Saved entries
(* ===== verification/Syscall.v ===== *)
(** * System calls ([userprog/syscall.c])

    The handler reads the call's number and arguments from the user's stack and
    works on the caller's file descriptors, its memory and the file system.  The
    memory is the address space of the process: an address below [PHYS_BASE]
    that is mapped is the user's.  Some of the pages are mapped without
    [PTE_W], as [load_segment] maps code; the kernel runs with [CR0_WP]
    ([start.S]), so that its own store there faults, and [kill] panics on a
    fault of the kernel.  The code between [lock_acquire] and
    [lock_release] of [filesys_lock] is one step.  [process_execute] and
    [process_wait] are the callers' continuations of [Exec] and [Wait]. *)

From S2P Require Import Prelude Machine Bytes FixedPoint Bitmap Block FsState InodeIo.
From S2P Require Import FreeMap Inode Directory Filesys CString Args.

Open Scope Z_scope.

(** [lib/syscall-nr.h]. *)
Definition SYS_HALT : Z := 0.
Definition SYS_EXIT : Z := 1.
Definition SYS_EXEC : Z := 2.
Definition SYS_WAIT : Z := 3.
Definition SYS_CREATE : Z := 4.
Definition SYS_REMOVE : Z := 5.
Definition SYS_OPEN : Z := 6.
Definition SYS_FILESIZE : Z := 7.
Definition SYS_READ : Z := 8.
Definition SYS_WRITE : Z := 9.
Definition SYS_SEEK : Z := 10.
Definition SYS_TELL : Z := 11.
Definition SYS_CLOSE : Z := 12.

(** What a process owns of [struct thread], its memory, the numbers of the pages
    that are read-only, what it has written to
    the console, the keys that [input_getc] will get, and the file system. *)
Record proc (D : Type) := mk_proc {
  p_fs : fs D;
  p_mem : memory;
  p_ro : gset Z;
  fd_table : list Z;
  next_fd : Z;
  exec_file : Z;
  exit_status : Z;
  console : list Z;
  keys : list Z;
}.
Arguments mk_proc {D} _ _ _ _ _ _ _ _ _.
Arguments p_fs {D} _.
Arguments p_mem {D} _.
Arguments p_ro {D} _.
Arguments fd_table {D} _.
Arguments next_fd {D} _.
Arguments exec_file {D} _.
Arguments exit_status {D} _.
Arguments console {D} _.
Arguments keys {D} _.
#[export] Instance proc_ctor D : Ctor (proc D) := λ p,
  mk_proc (p_fs p) (p_mem p) (p_ro p) (fd_table p) (next_fd p) (exec_file p) (exit_status p)
    (console p) (keys p).

(** How a system call ends: it returns with [eax], calls [thread_exit], goes on
    to [process_execute] or [process_wait], switches the machine off, waits for
    a key, or panics the kernel, which includes an access by the kernel to
    memory that is not mapped and a store to a read-only page. *)
Inductive outcome (D : Type) : Type :=
| Return (p : proc D) (eax : Z)
| Exit (p : proc D)
| Exec (p : proc D) (cmd_line : Z)
| Wait (p : proc D) (pid : Z)
| PowerOff
| Sleep
| Panic.
Arguments Return {D} _ _.
Arguments Exit {D} _.
Arguments Exec {D} _ _.
Arguments Wait {D} _ _.
Arguments PowerOff {D}.
Arguments Sleep {D}.
Arguments Panic {D}.

(** The number of descriptors, [fd_table]'s length. *)
Definition NFILES : Z := 128.

(** The value of [-1] in [eax]. *)
Definition MINUS1 : Z := 2 ^ 32 - 1.

Definition valid_byte (m : memory) (p : Z) : bool :=
  negb (p =? NULL) && is_user_vaddr p && bool_decide (is_Some (m !! p)).

(** [check_valid_ptr] does not end the process. *)
Definition check_valid_ptr (m : memory) (vaddr : Z) : bool :=
  forallb (λ i, valid_byte m (u32 (vaddr + i))) [0; 1; 2; 3].

(** [check_valid_range], which no system call uses. *)
Definition check_valid_range (m : memory) (vaddr size : Z) : bool :=
  forallb (λ i, check_valid_ptr m (u32 (vaddr + i))) (seqZ 0 size).

(** The word at [a]. *)
Definition read32 (m : memory) (a : Z) : option Z :=
  b0 ← m !! u32 a;
  b1 ← m !! u32 (a + 1);
  b2 ← m !! u32 (a + 2);
  b3 ← m !! u32 (a + 3);
  Some (le [b0; b1; b2; b3]).

(** The string at [p]. *)
Fixpoint read_string (n : nat) (m : memory) (p : Z) : option (list Z) :=
  match n with
  | O => None
  | S n =>
      c ← m !! p;
      if c =? 0 then Some [] else s ← read_string n m (p + 1); Some (c :: s)
  end.

(** What is mapped of the [n] bytes from [p] on, up to a gap. *)
Fixpoint read_buffer (fuel : nat) (m : memory) (p n : Z) : list Z :=
  match fuel with
  | O => []
  | S fuel =>
      if n <=? 0 then []
      else
        match m !! p with
        | Some b => b :: read_buffer fuel m (p + 1) (n - 1)
        | None => []
        end
  end.

(** A store by the kernel, which faults on the read-only pages [ro]. *)
Definition read_only (ro : gset Z) (p : Z) : bool := bool_decide (p / PGSIZE ∈ ro).
Definition store_user (ro : gset Z) (m : memory) (p b : Z) : option memory :=
  if read_only ro p then None else store m p b.

(** Storing bytes at [p]. *)
Fixpoint write_buffer (ro : gset Z) (m : memory) (p : Z) (bs : list Z) : option memory :=
  match bs with
  | [] => Some m
  | b :: bs => m ← store_user ro m p b; write_buffer ro m (p + 1) bs
  end.

(** [if (! valid) thread_exit (); k]. *)
Definition checked {D} (p : proc D) (vaddr : Z) (k : outcome D) : outcome D :=
  if check_valid_ptr (p_mem p) vaddr then k else Exit (p <| exit_status := -1 |>).

Definition run {A D} (o : option A) (k : A → outcome D) : outcome D :=
  match o with
  | Some x => k x
  | None => Panic
  end.

Declare Scope syscall_scope.
Notation "'check!' p , a ; k" := (checked p a k)
  (at level 100, p at level 0, a at level 99, k at level 200) : syscall_scope.
Notation "'let!' x := o 'in' k" := (run o (λ x, k))
  (at level 100, x pattern at level 0, o at level 99, k at level 200) : syscall_scope.
Open Scope syscall_scope.

Section syscall.

Context {D : Type} `{BlockDev D}.
Implicit Type p : proc D.

(** The file of a descriptor that is in range and open, else [NULL]. *)
Definition fd_file p (fd : Z) : Z :=
  if (2 <=? fd) && (fd <? NFILES) then fd_table p !!! Z.to_nat fd else NULL.

(** The string a pointer argument leads to. *)
Definition user_string p (a : Z) : option (list Z) := read_string (fuel (p_mem p)) (p_mem p) a.

Definition sys_open p (esp : Z) : outcome D :=
  check! p, u32 (esp + 4);
  let! open_file := read32 (p_mem p) (esp + 4) in
  check! p, open_file;
  let! name := user_string p open_file in
  let! (f, opened_file) := filesys_open (p_fs p) name in
  let p := p <| p_fs := f |> in
  if opened_file =? NULL then Return p MINUS1
  else if next_fd p <? NFILES then
    Return (p <| fd_table ::= <[Z.to_nat (next_fd p) := opened_file]> |> <| next_fd ::= Z.succ |>)
      (next_fd p)
  else Return p MINUS1.

Definition sys_close p (esp eax : Z) : outcome D :=
  check! p, u32 (esp + 4);
  let! w := read32 (p_mem p) (esp + 4) in
  let close_fd := int32 w in
  if negb (fd_file p close_fd =? NULL) then
    let! f := file_close (p_fs p) (fd_file p close_fd) in
    Return (p <| p_fs := f |> <| fd_table ::= <[Z.to_nat close_fd := NULL]> |>) eax
  else Return p eax.

Definition sys_exec p (esp : Z) : outcome D :=
  check! p, u32 (esp + 4);
  let! cmd_line := read32 (p_mem p) (esp + 4) in
  check! p, cmd_line;
  Exec p cmd_line.

Definition sys_wait p (esp : Z) : outcome D :=
  check! p, u32 (esp + 4);
  let! w := read32 (p_mem p) (esp + 4) in
  Wait p (int32 w).

(** [e0] is what the stack holds where [dir_add] has its entry. *)
Definition sys_create p (e0 : list Z) (esp : Z) : outcome D :=
  check! p, u32 (esp + 4);
  check! p, u32 (esp + 8);
  let! create_file := read32 (p_mem p) (esp + 4) in
  let! initial_size := read32 (p_mem p) (esp + 8) in
  check! p, create_file;
  let! name := user_string p create_file in
  let! (f, ok) := filesys_create (p_fs p) e0 name (int32 initial_size) in
  Return (p <| p_fs := f |>) (if ok then 1 else 0).

Definition sys_remove p (esp : Z) : outcome D :=
  check! p, u32 (esp + 4);
  let! remove_file := read32 (p_mem p) (esp + 4) in
  check! p, remove_file;
  let! name := user_string p remove_file in
  let! (f, ok) := filesys_remove (p_fs p) name in
  Return (p <| p_fs := f |>) (if ok then 1 else 0).

Definition sys_exit p (esp : Z) : outcome D :=
  check! p, u32 (esp + 4);
  let! w := read32 (p_mem p) (esp + 4) in
  Exit (p <| exit_status := int32 w |>).

(** The loop that reads [size] keys into [buf]. *)
Fixpoint read_keys (n : nat) p (buf size eax : Z) : outcome D :=
  match n with
  | O => Sleep
  | S n =>
      if size <=? 0 then Return p eax
      else
        match keys p with
        | [] => Sleep
        | key :: rest =>
            let! m := store_user (p_ro p) (p_mem p) buf key in
            read_keys n (p <| p_mem := m |> <| keys := rest |>) (buf + 1) (size - 1) eax
        end
  end.

Definition sys_read p (esp : Z) : outcome D :=
  check! p, u32 (esp + 4);
  check! p, u32 (esp + 8);
  check! p, u32 (esp + 12);
  let! w := read32 (p_mem p) (esp + 4) in
  let! buffer := read32 (p_mem p) (esp + 8) in
  let! size := read32 (p_mem p) (esp + 12) in
  let fd := int32 w in
  check! p, buffer;
  let body :=
    if fd =? 0 then read_keys (S (length (keys p))) p buffer size size
    else if negb (fd_file p fd =? NULL) then
      let! (f, got) := file_read (p_fs p) (fd_file p fd) (int32 size) in
      let! m := write_buffer (p_ro p) (p_mem p) buffer got in
      Return (p <| p_fs := f |> <| p_mem := m |>) (Z.of_nat (length got))
    else Return p MINUS1 in
  if 0 <? size then check! p, u32 (buffer + size - 1); body else body.

(** The arguments are read before they are checked. *)
Definition sys_write p (esp : Z) : outcome D :=
  let! w := read32 (p_mem p) (esp + 4) in
  let! buffer := read32 (p_mem p) (esp + 8) in
  let! size := read32 (p_mem p) (esp + 12) in
  let fd := int32 w in
  check! p, u32 (esp + 4);
  check! p, u32 (esp + 8);
  check! p, u32 (esp + 12);
  check! p, buffer;
  let bytes := read_buffer (fuel (p_mem p)) (p_mem p) buffer size in
  if fd =? 1 then
    if Z.of_nat (length bytes) =? size then
      Return (p <| console ::= λ out, out ++ bytes |>) size
    else Panic
  else if negb (fd_file p fd =? NULL) then
    let! (f, n) := file_write (p_fs p) (fd_file p fd) bytes (int32 size) in
    Return (p <| p_fs := f |>) (u32 n)
  else Return p MINUS1.

Definition sys_filesize p (esp : Z) : outcome D :=
  check! p, u32 (esp + 4);
  let! w := read32 (p_mem p) (esp + 4) in
  let fs_fd := int32 w in
  if negb (fd_file p fs_fd =? NULL) then
    let! len := file_length (p_fs p) (fd_file p fs_fd) in
    Return p (u32 len)
  else Return p MINUS1.

Definition sys_seek p (esp eax : Z) : outcome D :=
  check! p, u32 (esp + 4);
  check! p, u32 (esp + 8);
  let! w := read32 (p_mem p) (esp + 4) in
  let! position := read32 (p_mem p) (esp + 8) in
  let sk_fd := int32 w in
  if negb (fd_file p sk_fd =? NULL) then
    let! f := file_seek (p_fs p) (fd_file p sk_fd) (int32 position) in
    Return (p <| p_fs := f |>) eax
  else Return p eax.

Definition sys_tell p (esp : Z) : outcome D :=
  check! p, u32 (esp + 4);
  let! w := read32 (p_mem p) (esp + 4) in
  let tl_fd := int32 w in
  if negb (fd_file p tl_fd =? NULL) then
    let! pos := file_tell (p_fs p) (fd_file p tl_fd) in
    Return p (u32 pos)
  else Return p MINUS1.
(* ===== verification/Malloc.v ===== *)
(** * The block allocator ([threads/malloc.c])

    [malloc], [calloc], [realloc] and [free] over the page allocator of
    [Palloc].  A request of up to 1024 bytes takes a block of the first
    descriptor whose blocks are large enough, cut from a page called an arena;
    a larger one takes pages of its own.  The arena headers are the map
    [arenas] and the free lists are sequences of block addresses, both kept
    apart from [mem], in which they live in the first bytes of the arenas and
    of the free blocks; a page has the arena magic number exactly when the map
    has an entry for it.  The descriptors' locks only protect the critical
    sections, which are one step here.

    [live h p n] says that the client holds a block of [n] bytes at [p].  The
    theorems describe every operation by it, and show that live blocks never
    overlap, that a live block can always be freed, and that an arena is
    returned to the page allocator when its last block is. *)

From S2P Require Import Prelude Machine FixedPoint Bitmap Palloc.

Open Scope Z_scope.

Record desc := mk_desc {
  block_size : Z;
  blocks_per_arena : Z;
  free_list : list Z;
}.
#[export] Instance desc_ctor : Ctor desc :=
  λ d, mk_desc (block_size d) (blocks_per_arena d) (free_list d).

(** [desc] is the index of the owning descriptor, [None] for a big block. *)
Record arena := mk_arena {
  arena_desc : option nat;
  free_cnt : Z;
}.
#[export] Instance arena_ctor : Ctor arena := λ a, mk_arena (arena_desc a) (free_cnt a).

(** [sizeof (struct arena)]. *)
Definition arena_sz : Z := 12.

Record heap := mk_heap {
  descs : list desc;
  arenas : gmap Z arena;
  pages : palloc;
}.
#[export] Instance heap_ctor : Ctor heap := λ h, mk_heap (descs h) (arenas h) (pages h).

(** The loop of [malloc_init], which doubles the block size; [ds] are the
    descriptors set up so far. *)
Fixpoint malloc_init_loop (fuel : nat) (size : Z) (ds : list desc) : option (list desc) :=
  match fuel with
  | O => None
  | S fuel =>
      if size <? PGSIZE / 2 then
        let ds := ds ++ [mk_desc size ((PGSIZE - arena_sz) / size) []] in
        assert! Z.of_nat (length ds) <=? 10;
        malloc_init_loop fuel (u32 (size * 2)) ds
      else Some ds
  end.

Definition malloc_init (s : palloc) : option heap :=
  ds ← malloc_init_loop 11 16 [];
  Some (mk_heap ds ∅ s).

Definition block_to_arena (h : heap) (b : Z) : option Z :=
  let a := pg_round_down b in
  assert! negb (a =? NULL);
  ar ← arenas h !! a;
  match arena_desc ar with
  | Some i =>
      d ← descs h !! i;
      assert! u32 (pg_ofs b - arena_sz) mod block_size d =? 0;
      Some a
  | None =>
      assert! pg_ofs b =? arena_sz;
      Some a
  end.

Definition arena_to_block (h : heap) (a idx : Z) : option Z :=
  assert! negb (a =? NULL);
  ar ← arenas h !! a;
  i ← arena_desc ar;
  d ← descs h !! i;
  assert! idx <? blocks_per_arena d;
  Some (u32 (a + arena_sz + idx * block_size d)).

(** The first descriptor whose blocks hold [size] bytes. *)
Fixpoint find_desc (ds : list desc) (size : Z) : option nat :=
  match ds with
  | [] => None
  | d :: ds => if size <=? block_size d then Some O else S <$> find_desc ds size
  end.

Definition set_free_list (h : heap) (i : nat) (d : desc) (l : list Z) : heap :=
  h <| descs := <[i := d <| free_list := l |>]> (descs h) |>.

Definition set_arena (h : heap) (a : Z) (ar : arena) : heap :=
  h <| arenas := <[a := ar]> (arenas h) |>.

(** The loop that adds the blocks of the arena [a], from number [idx] on, to
    the free list of the descriptor [i]. *)
Fixpoint add_blocks (n : nat) (h : heap) (a : Z) (i : nat) (idx : Z) : option heap :=
  match n with
  | O => Some h
  | S n =>
      b ← arena_to_block h a idx;
      d ← descs h !! i;
      add_blocks n (set_free_list h i d (free_list d ++ [b])) a i (idx + 1)
  end.

(** The end of [malloc]: take the first block of the free list. *)
Definition pop_block (h : heap) (i : nat) : option (heap * Z) :=
  d ← descs h !! i;
  match free_list d with
  | [] => None
  | b :: l =>
      let h := set_free_list h i d l in
      a ← block_to_arena h b;
      ar ← arenas h !! a;
      Some (set_arena h a (ar <| free_cnt := u32 (free_cnt ar - 1) |>), b)
  end.

Definition malloc (h : heap) (size : Z) : option (heap * Z) :=
  if size =? 0 then Some (h, NULL)
  else
    match find_desc (descs h) size with
    | None =>
        let page_cnt := DIV_ROUND_UP (u32 (size + arena_sz)) PGSIZE in
        '(s, a) ← palloc_get_multiple (pages h) 0 page_cnt;
        let h := h <| pages := s |> in
        if a =? NULL then Some (h, NULL)
        else Some (set_arena h a (mk_arena None page_cnt), u32 (a + arena_sz))
    | Some i =>
        d ← descs h !! i;
        match free_list d with
        | [] =>
            '(s, a) ← palloc_get_page (pages h) 0;
            let h := h <| pages := s |> in
            if a =? NULL then Some (h, NULL)
            else
              let h := set_arena h a (mk_arena (Some i) (blocks_per_arena d)) in
              h ← add_blocks (Z.to_nat (blocks_per_arena d)) h a i 0;
              pop_block h i
        | _ => pop_block h i
        end
    end.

• Work to be completed
Once you reach the line with "Record heap := mk_heap" in the data above, copy it and every line after it exactly, up to and including the line with "if size <? PGSIZE / 2 then".

• Solved exercise
Record heap := mk_heap {
  descs : list desc;
  arenas : gmap Z arena;
  pages : palloc;
}.
#[export] Instance heap_ctor : Ctor heap := λ h, mk_heap (descs h) (arenas h) (pages h).

(** The loop of [malloc_init], which doubles the block size; [ds] are the
    descriptors set up so far. *)
Fixpoint malloc_init_loop (fuel : nat) (size : Z) (ds : list desc) : option (list desc) :=
  match fuel with
  | O => None
  | S fuel =>
      if size <? PGSIZE / 2 then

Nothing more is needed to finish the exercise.